Implementation code for Kaiming He's "Single Image Haze Removal Using Dark Channel Prior" paper, featuring an outdoor image dehazing algorithm based on dark channel prior with excellent performance

Detailed Documentation

In Kaiming He's seminal paper "Single Image Haze Removal Using Dark Channel Prior," the author presents an innovative image dehazing algorithm that demonstrates outstanding performance on outdoor images. The core innovation lies in the dark channel prior, which serves as an effective statistical prior that enables more accurate haze estimation in images. The algorithm implementation follows a systematic approach: first, it calculates the dark channel prior for each pixel by finding the minimum intensity across color channels within a local patch.
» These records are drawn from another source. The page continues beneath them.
Lemma paths_all mask (ps : list (list string)) : forall d,
  let d' := fold_left (fun d p => fst (RedactPath d p mask)) ps d in
  masks mask d d' /\ forall p v, In p ps -> In v (select d' p) -> v = JString mask.
Proof.
  induction ps as [|p ps IH]; intros d; simpl; [split; [constructor|done]|].
  destruct (IH (fst (RedactPath d p mask))) as [Hm Hp]. split; [eapply masks_trans; [apply path_masks|exact Hm]|].
  intros q v [<-|Hq]; [|by apply Hp]. apply (masks_select _ _ _ _ Hm), path_select.
Qed.

(** The keys a configuration redacts: its own list, or the built-in patterns. *)
Definition redacted_key {low : Lowering} (cfg : Config) (k : string) : bool :=
  match SensitiveKeys cfg with [] => LogUtil.IsSensitiveKey k | keys => in_lookup keys k end.

(** C10. What [ParseAndRedactJSON] lets out: the output is the encoding of the
    input document with nothing but field values replaced, by the mask; every
    field denoted by a configured path and, at any depth, every field with a
    redacted key holds the mask. *)
Theorem ParseAndRedactJSON_sound {low : Lowering} Unmarshal Marshal raw cfg out :
  raw <> "" -> ParseAndRedactJSON Unmarshal Marshal raw cfg = Ok out ->
  exists data data', Unmarshal raw = Some data /\ Marshal data' = Some out /\ masks (mask_of cfg) data data' /\
    (forall p v, In p (PathFields cfg) -> In v (select data' (Split "." p)) -> v = JString (mask_of cfg)) /\
    (forall k v, In (k, v) (fields data') -> redacted_key cfg k = true -> v = JString (mask_of cfg)).
Proof.
  intros Hraw. unfold ParseAndRedactJSON. rewrite (proj2 (String.eqb_neq _ _) Hraw).
  destruct (Unmarshal raw) as [data|]; [|done]. destruct (Marshal _) as [o|] eqn:Ho; intros [= <-].
  destruct (paths_all (mask_of cfg) (map (Split ".") (PathFields cfg)) data) as [Hm Hp].
  exists data, (redact_all cfg data). split; [done|]. split; [done|]. unfold redact_all, redacted_key.
  set (d1 := fold_left _ _ _) in *.
  assert (exists hit, match SensitiveKeys cfg with [] => fst (RedactSensitiveKeys d1 (mask_of cfg))
            | keys => fst (RedactKeys d1 keys (mask_of cfg)) end = fst (redact_walk hit (mask_of cfg) d1) /\
      hit = fun k => match SensitiveKeys cfg with [] => LogUtil.IsSensitiveKey k | keys => in_lookup keys k end)
    as (hit & Hd & Hhit) by (eexists; split; [|reflexivity]; by destruct (SensitiveKeys cfg)).
  destruct (SensitiveKeys cfg) as [|k0 ks]; rewrite Hd;
    (split; [eapply masks_trans; [exact Hm|apply walk_masks]|]);
    (split; [intros p v Hin; apply (masks_select _ d1); [apply walk_masks|]; intros w; apply Hp; by apply in_map|]);
    intros k v Hin Hk; apply (walk_fields _ _ _ _ _ Hin); by subst hit.
Qed.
This dark channel map effectively captures haze concentration information. The algorithm then estimates atmospheric light by selecting the top brightest pixels from this dark channel map. Using these parameters, it computes the transmission map that represents how much haze is present at each pixel location. Key algorithmic steps include: - Dark channel computation using minimum filtering across RGB channels - Atmospheric light estimation from the brightest 0.1% pixels in the dark channel - Transmission map estimation with soft matting for refinement - Final haze-free image reconstruction using the atmospheric scattering model The method has been proven highly effective for diverse outdoor image scenarios, significantly enhancing image quality through precise haze removal. The implementation typically involves MATLAB or Python code that processes color images through these sequential operations, with parameters adjustable for different haze conditions.